(** * WideTree (tree.js): a shallow embedding of the tree drawing library

    The JavaScript objects of tree.js are modelled as records living in
    heaps indexed by object identities:
    - [DrawingTreeNode] objects in [nodes],
    - DOM elements in [elems],
    - backing nodes (the objects handed to [BuildTree]) in [backing],
    - viewport objects [{x, y}] in [viewports],
    - callbacks handed to [setImmediate]/[setTimeout] in [tasks].

    Every method becomes a function in a state-and-failure monad; a
    JavaScript exception (a TypeError on [undefined], a DOM exception) is
    [None].  Recursive methods take a fuel argument.  Numbers are exact:
    widths and viewport coordinates are integers ([Z]); pixel offsets that
    involve [NODE_WIDTH / 2] are rationals ([Q]). *)

From Stdlib Require Import ZArith QArith String List Lia.
From stdpp Require Import base option list gmap strings.

Local Open Scope Z_scope.

(** ** Object identities *)

Abbreviation nid := nat (only parsing).   (* DrawingTreeNode objects *)
Abbreviation eid := nat (only parsing).   (* DOM elements *)
Abbreviation bid := nat (only parsing).   (* backing nodes *)
Abbreviation vid := nat (only parsing).   (* viewport objects *)

(** ** Constants (tree.js lines 17-20) *)

Definition NODE_WIDTH : Z := 75.
Definition NODE_MARGIN_X : Z := 10.
Definition NODE_HEIGHT : Z := 80.
Definition NODE_MARGIN_Y : Z := 20.

(** ** Records *)

Inductive Html :=
  | HtmlText (s : string)
  | HtmlNumber (n : nat).

(** A DOM element.  A style value [Some q] stands for the string
    [q ++ "px"], [None] for the empty string.  [listener] is the node
    captured (as [that]) by the click and mousedown handlers. *)
Record Element := {
  className : string;
  innerHTML : Html;
  styleLeft : option Q;
  styleTop : option Q;
  styleWidth : option Q;
  parentNode : option eid;
  childNodes : list eid;
  listener : option nid
}.

(** A backing node: what [getChildren()] returns, what
    [createRepresentation()] produces, and the remembered expansion flag
    written by the library. *)
Record BackingNode := {
  b_children : list bid;
  b_class : string;
  b_html : string;
  drawingTreeNodeIsExpanded : bool
}.

Record DrawingTreeNode := {
  innerNode : bid;
  nodeChildren : list bid;
  parent : option nid;
  children : list nid;
  requiredWidth : Z;
  representation : option eid;
  isExpanded : bool;
  childBar : option eid;
  horizontalBar : option eid;
  parentBar : option eid;
  lastContainer : option eid;
  lastViewport : option vid
}.

Record State := {
  nodes : gmap nid DrawingTreeNode;
  elems : gmap eid Element;
  backing : gmap bid BackingNode;
  viewports : gmap vid (Z * Z);
  tasks : list nid;
  nextNode : nat;
  nextElem : nat;
  nextViewport : nat
}.

(** ** Field updates *)

Definition set_children (v : list nid) (d : DrawingTreeNode) :=
  {| innerNode := innerNode d; nodeChildren := nodeChildren d; parent := parent d;
     children := v; requiredWidth := requiredWidth d;
     representation := representation d; isExpanded := isExpanded d;
     childBar := childBar d; horizontalBar := horizontalBar d;
     parentBar := parentBar d; lastContainer := lastContainer d;
     lastViewport := lastViewport d |}.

◆ **Exercise objective**
In the listing above, find the line containing "[createRepresentation()] produces, and" and the line containing "Definition set_children (v", then quote both, plus every line between them, exactly as written.

◆ **Exercise output**
    [createRepresentation()] produces, and the remembered expansion flag
    written by the library. *)
Record BackingNode := {
  b_children : list bid;
  b_class : string;
  b_html : string;
  drawingTreeNodeIsExpanded : bool
}.

Record DrawingTreeNode := {
  innerNode : bid;
  nodeChildren : list bid;
  parent : option nid;
  children : list nid;
  requiredWidth : Z;
  representation : option eid;
  isExpanded : bool;
  childBar : option eid;
  horizontalBar : option eid;
  parentBar : option eid;
  lastContainer : option eid;
  lastViewport : option vid
}.

Record State := {
  nodes : gmap nid DrawingTreeNode;
  elems : gmap eid Element;
  backing : gmap bid BackingNode;
  viewports : gmap vid (Z * Z);
  tasks : list nid;
  nextNode : nat;
  nextElem : nat;
  nextViewport : nat
}.

(** ** Field updates *)

Definition set_children (v : list nid) (d : DrawingTreeNode) :=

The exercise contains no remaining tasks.